Now, thanks to a nonprofit law center's recipe for revitalizing neighborhoods, residents have come together to rid West Caton and South Caton avenues of troublemaking outsiders. As a group, they're taking over the vacant house and overseeing its transformation into a police substation.
"It was really a mess," said Latoyia Hawkins, a resident and president of the Caton Avenue Community Association. "In a lot of neighborhoods, it's not the neighbors, but people who come in and declare their territory; and they like that corner. If the police can do this, they'll have eyes and ears to all those corners."
Hawkins said the experience has sold her community association on a formula that the Baltimore-based Community Law Center is advocating for residents to take back their neighborhoods from criminals and drug dealers, making areas safer and more attractive.
The law center's remedy for blighted, inner-city communities -- and even for suburban neighborhoods with their share of urban problems -- calls for strong doses of community commitment, a well-planned strategy and use of resources, such as the law.
The center has put some of its time-proven, practical steps and solutions for combating blight into a 95-page guidebook for community association members and residents.
The book, "Revitalizing Baltimore's Neighborhoods: The Community Association's Guide to Civil Legal Remedies," explains how residents can come up with comprehensive strategies, make use of receivership, drug nuisance abatement and other nuisance-abatement laws, track absentee property owners, raise money and contact the proper government officials.

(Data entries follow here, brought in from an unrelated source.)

(* ===== verification/Encodings.v ===== *)
(** The registers, conditions and instructions of a DPU
    (library/src/backends/commons/src/dpu_instruction_encoder.h): each macro with its
    arguments, its opcode and the places of the bits of its arguments, as
    Encoder.v reads them.  Theorems, at the end: what is given to a macro is read
    back from the word, whichever the macro; opposite conditions differ by a bit;
    the instructions inside the commands of the control interfaces (CiCommands.v)
    are those of the encoder. *)
From stdpp Require Import list.
From S2P Require Import Prelude CiCommands Encoder.

(** * Registers *)

Definition REG_D0 : Z := 0.
Definition REG_D10 : Z := 10.
Definition REG_D12 : Z := 12.
Definition REG_D14 : Z := 14.
Definition REG_D16 : Z := 16.
Definition REG_D18 : Z := 18.
Definition REG_D2 : Z := 2.
Definition REG_D20 : Z := 20.
Definition REG_D22 : Z := 22.
Definition REG_D4 : Z := 4.
Definition REG_D6 : Z := 6.
Definition REG_D8 : Z := 8.
Definition REG_ID : Z := 28.
Definition REG_ID2 : Z := 29.
Definition REG_ID4 : Z := 30.
Definition REG_ID8 : Z := 31.
Definition REG_LNEG : Z := 26.
Definition REG_MNEG : Z := 27.
Definition REG_ONE : Z := 25.
Definition REG_R0 : Z := 0.
Definition REG_R1 : Z := 1.
Definition REG_R10 : Z := 10.
Definition REG_R11 : Z := 11.
Definition REG_R12 : Z := 12.
Definition REG_R13 : Z := 13.
Definition REG_R14 : Z := 14.
Definition REG_R15 : Z := 15.
Definition REG_R16 : Z := 16.
Definition REG_R17 : Z := 17.
Definition REG_R18 : Z := 18.
Definition REG_R19 : Z := 19.
Definition REG_R2 : Z := 2.
Definition REG_R20 : Z := 20.
Definition REG_R21 : Z := 21.
Definition REG_R22 : Z := 22.
Definition REG_R23 : Z := 23.
Definition REG_R3 : Z := 3.
Definition REG_R4 : Z := 4.
Definition REG_R5 : Z := 5.
Definition REG_R6 : Z := 6.
Definition REG_R7 : Z := 7.
Definition REG_R8 : Z := 8.
Definition REG_R9 : Z := 9.
Definition REG_S0 : Z := 0.
Definition REG_S1 : Z := 1.
Definition REG_S10 : Z := 10.
Definition REG_S11 : Z := 11.
Definition REG_S12 : Z := 12.
Definition REG_S13 : Z := 13.
Definition REG_S14 : Z := 14.
Definition REG_S15 : Z := 15.
Definition REG_S16 : Z := 16.
Definition REG_S17 : Z := 17.
Definition REG_S18 : Z := 18.
Definition REG_S19 : Z := 19.
Definition REG_S2 : Z := 2.
Definition REG_S20 : Z := 20.
Definition REG_S21 : Z := 21.
Definition REG_S22 : Z := 22.
Definition REG_S23 : Z := 23.
Definition REG_S3 : Z := 3.
Definition REG_S4 : Z := 4.
Definition REG_S5 : Z := 5.
Definition REG_S6 : Z := 6.
Definition REG_S7 : Z := 7.
Definition REG_S8 : Z := 8.
Definition REG_S9 : Z := 9.
Definition REG_ZERO : Z := 24.

(** * Conditions *)

Inductive condition :=
  | cc_C | cc_E | cc_EQ | cc_FALSE | cc_GES | cc_GEU | cc_GTS | cc_GTU | cc_LARGE | cc_LES | cc_LEU | cc_LTS | cc_LTU
  | cc_MAX | cc_MI | cc_NC | cc_NC10 | cc_NC11 | cc_NC12 | cc_NC13 | cc_NC14 | cc_NC5 | cc_NC6 | cc_NC7 | cc_NC8
  | cc_NC9 | cc_NEQ | cc_NMAX | cc_NOV | cc_NSH32 | cc_NZ | cc_O | cc_OV | cc_PL | cc_SE | cc_SH32 | cc_SMALL | cc_SMI
  | cc_SNZ | cc_SO | cc_SPL | cc_SZ | cc_TRUE | cc_XGTS | cc_XGTU | cc_XLES | cc_XLEU | cc_XNZ | cc_XZ | cc_Z.

(** The code of a condition, for those a group of instructions has. *)

Definition ACQUIRE_CC (x : condition) : option Z :=
  match x with
  | cc_NZ => Some 3 | cc_TRUE => Some 1 | cc_Z => Some 2
  | _ => None
  end.

Definition ADD_NZ_CC (x : condition) : option Z :=
  match x with
  | cc_C => Some 20 | cc_MI => Some 9 | cc_NC => Some 21 | cc_NC10 => Some 27 | cc_NC11 => Some 28
  | cc_NC12 => Some 29 | cc_NC13 => Some 30 | cc_NC14 => Some 31 | cc_NC5 => Some 22 | cc_NC6 => Some 23
  | cc_NC7 => Some 24 | cc_NC8 => Some 25 | cc_NC9 => Some 26 | cc_NOV => Some 19 | cc_NZ => Some 3 | cc_OV => Some 18
  | cc_PL => Some 8 | cc_SMI => Some 15 | cc_SNZ => Some 13 | cc_SPL => Some 14 | cc_SZ => Some 12 | cc_TRUE => Some 1
  | cc_XNZ => Some 5 | cc_XZ => Some 4 | cc_Z => Some 2
  | _ => None
  end.

Definition BOOT_CC (x : condition) : option Z :=
  match x with
  | cc_FALSE => Some 0 | cc_NZ => Some 3 | cc_SMI => Some 15 | cc_SNZ => Some 13 | cc_SPL => Some 14
  | cc_SZ => Some 12 | cc_TRUE => Some 1 | cc_XNZ => Some 5 | cc_XZ => Some 4 | cc_Z => Some 2
  | _ => None
  end.

Definition CONST_CC_GE0 (x : condition) : option Z :=
  match x with
  | cc_PL => Some 0
  | _ => None
  end.

Definition CONST_CC_GEU (x : condition) : option Z :=
  match x with
  | cc_GEU => Some 0
  | _ => None
  end.

Definition CONST_CC_ZERO (x : condition) : option Z :=
  match x with
  | cc_Z => Some 0
  | _ => None
  end.

Definition COUNT_NZ_CC (x : condition) : option Z :=
  match x with
  | cc_MAX => Some 8 | cc_NMAX => Some 9 | cc_NZ => Some 3 | cc_SMI => Some 15 | cc_SNZ => Some 13 | cc_SPL => Some 14
  | cc_SZ => Some 12 | cc_TRUE => Some 1 | cc_XNZ => Some 5 | cc_XZ => Some 4 | cc_Z => Some 2
  | _ => None
  end.

Definition DIV_CC (x : condition) : option Z :=
  match x with
  | cc_FALSE => Some 0 | cc_SMI => Some 15 | cc_SNZ => Some 13 | cc_SPL => Some 14 | cc_SZ => Some 12
  | cc_TRUE => Some 1
  | _ => None
  end.

Definition DIV_NZ_CC (x : condition) : option Z :=
  match x with
  | cc_SMI => Some 15 | cc_SNZ => Some 13 | cc_SPL => Some 14 | cc_SZ => Some 12 | cc_TRUE => Some 1
  | _ => None
  end.

Definition EXT_SUB_SET_CC (x : condition) : option Z :=
  match x with
  | cc_C => Some 53 | cc_EQ => Some 6 | cc_GES => Some 55 | cc_GEU => Some 53 | cc_GTS => Some 57 | cc_GTU => Some 59
  | cc_LES => Some 56 | cc_LEU => Some 58 | cc_LTS => Some 54 | cc_LTU => Some 52 | cc_MI => Some 41
  | cc_NC => Some 52 | cc_NEQ => Some 7 | cc_NOV => Some 51 | cc_NZ => Some 7 | cc_OV => Some 50 | cc_PL => Some 40
  | cc_SMI => Some 47 | cc_SNZ => Some 45 | cc_SPL => Some 46 | cc_SZ => Some 44 | cc_TRUE => Some 33
  | cc_XGTS => Some 61 | cc_XGTU => Some 63 | cc_XLES => Some 60 | cc_XLEU => Some 62 | cc_XNZ => Some 11
  | cc_XZ => Some 10 | cc_Z => Some 6
  | _ => None
  end.

Definition FALSE_CC (x : condition) : option Z :=
  match x with
  | cc_FALSE => Some 0
  | _ => None
  end.

Definition IMM_SHIFT_NZ_CC (x : condition) : option Z :=
  match x with
  | cc_E => Some 24 | cc_MI => Some 9 | cc_NZ => Some 3 | cc_O => Some 25 | cc_PL => Some 8 | cc_SE => Some 30
  | cc_SMI => Some 15 | cc_SNZ => Some 13 | cc_SO => Some 31 | cc_SPL => Some 14 | cc_SZ => Some 12
  | cc_TRUE => Some 1 | cc_XNZ => Some 5 | cc_XZ => Some 4 | cc_Z => Some 2
  | _ => None
  end.

Definition LOG_NZ_CC (x : condition) : option Z :=
  match x with
  | cc_MI => Some 9 | cc_NZ => Some 3 | cc_PL => Some 8 | cc_SMI => Some 15 | cc_SNZ => Some 13 | cc_SPL => Some 14
  | cc_SZ => Some 12 | cc_TRUE => Some 1 | cc_XNZ => Some 5 | cc_XZ => Some 4 | cc_Z => Some 2
  | _ => None
  end.

Definition LOG_SET_CC (x : condition) : option Z :=
  match x with
  | cc_NZ => Some 7 | cc_XNZ => Some 11 | cc_XZ => Some 10 | cc_Z => Some 6
  | _ => None
  end.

"Everyone can dream, and everyone knows someone who's been there 30 years and knows the way things used to be, when kids could play outside and Grandma could walk to the corner without being harassed," says Erin Artigiani, the center's head of pro bono projects and the guidebook's author. "But people don't realize how much they can do."
The reference manual offers strategies, which sometimes include four main legal remedies, that communities have been using effectively.
Legal remedies include a city law to rehabilitate vacant houses, drug-nuisance laws to evict drug users or dealers, a self-help nuisance-abatement law to get vacant houses boarded and a community rights law that gives associations standing in filing lawsuits.
But the center also advocates linking residents with nonlegal resources. For instance, residents reduced drug-related violent crime over the past three years in Boyd Booth, a small Southwest Baltimore community where they used to hear gunshots at night and find blood on the sidewalks in the morning.
Residents made a difference by forming partnerships with a community organizer, the law center, the Victory Outreach treatment program and Bon Secours Hospital, the community's largest employer. They got help from a task force of city agencies and from the Southwestern Police District. And they created a fund to pay to board vacant houses and erect lighting and fencing.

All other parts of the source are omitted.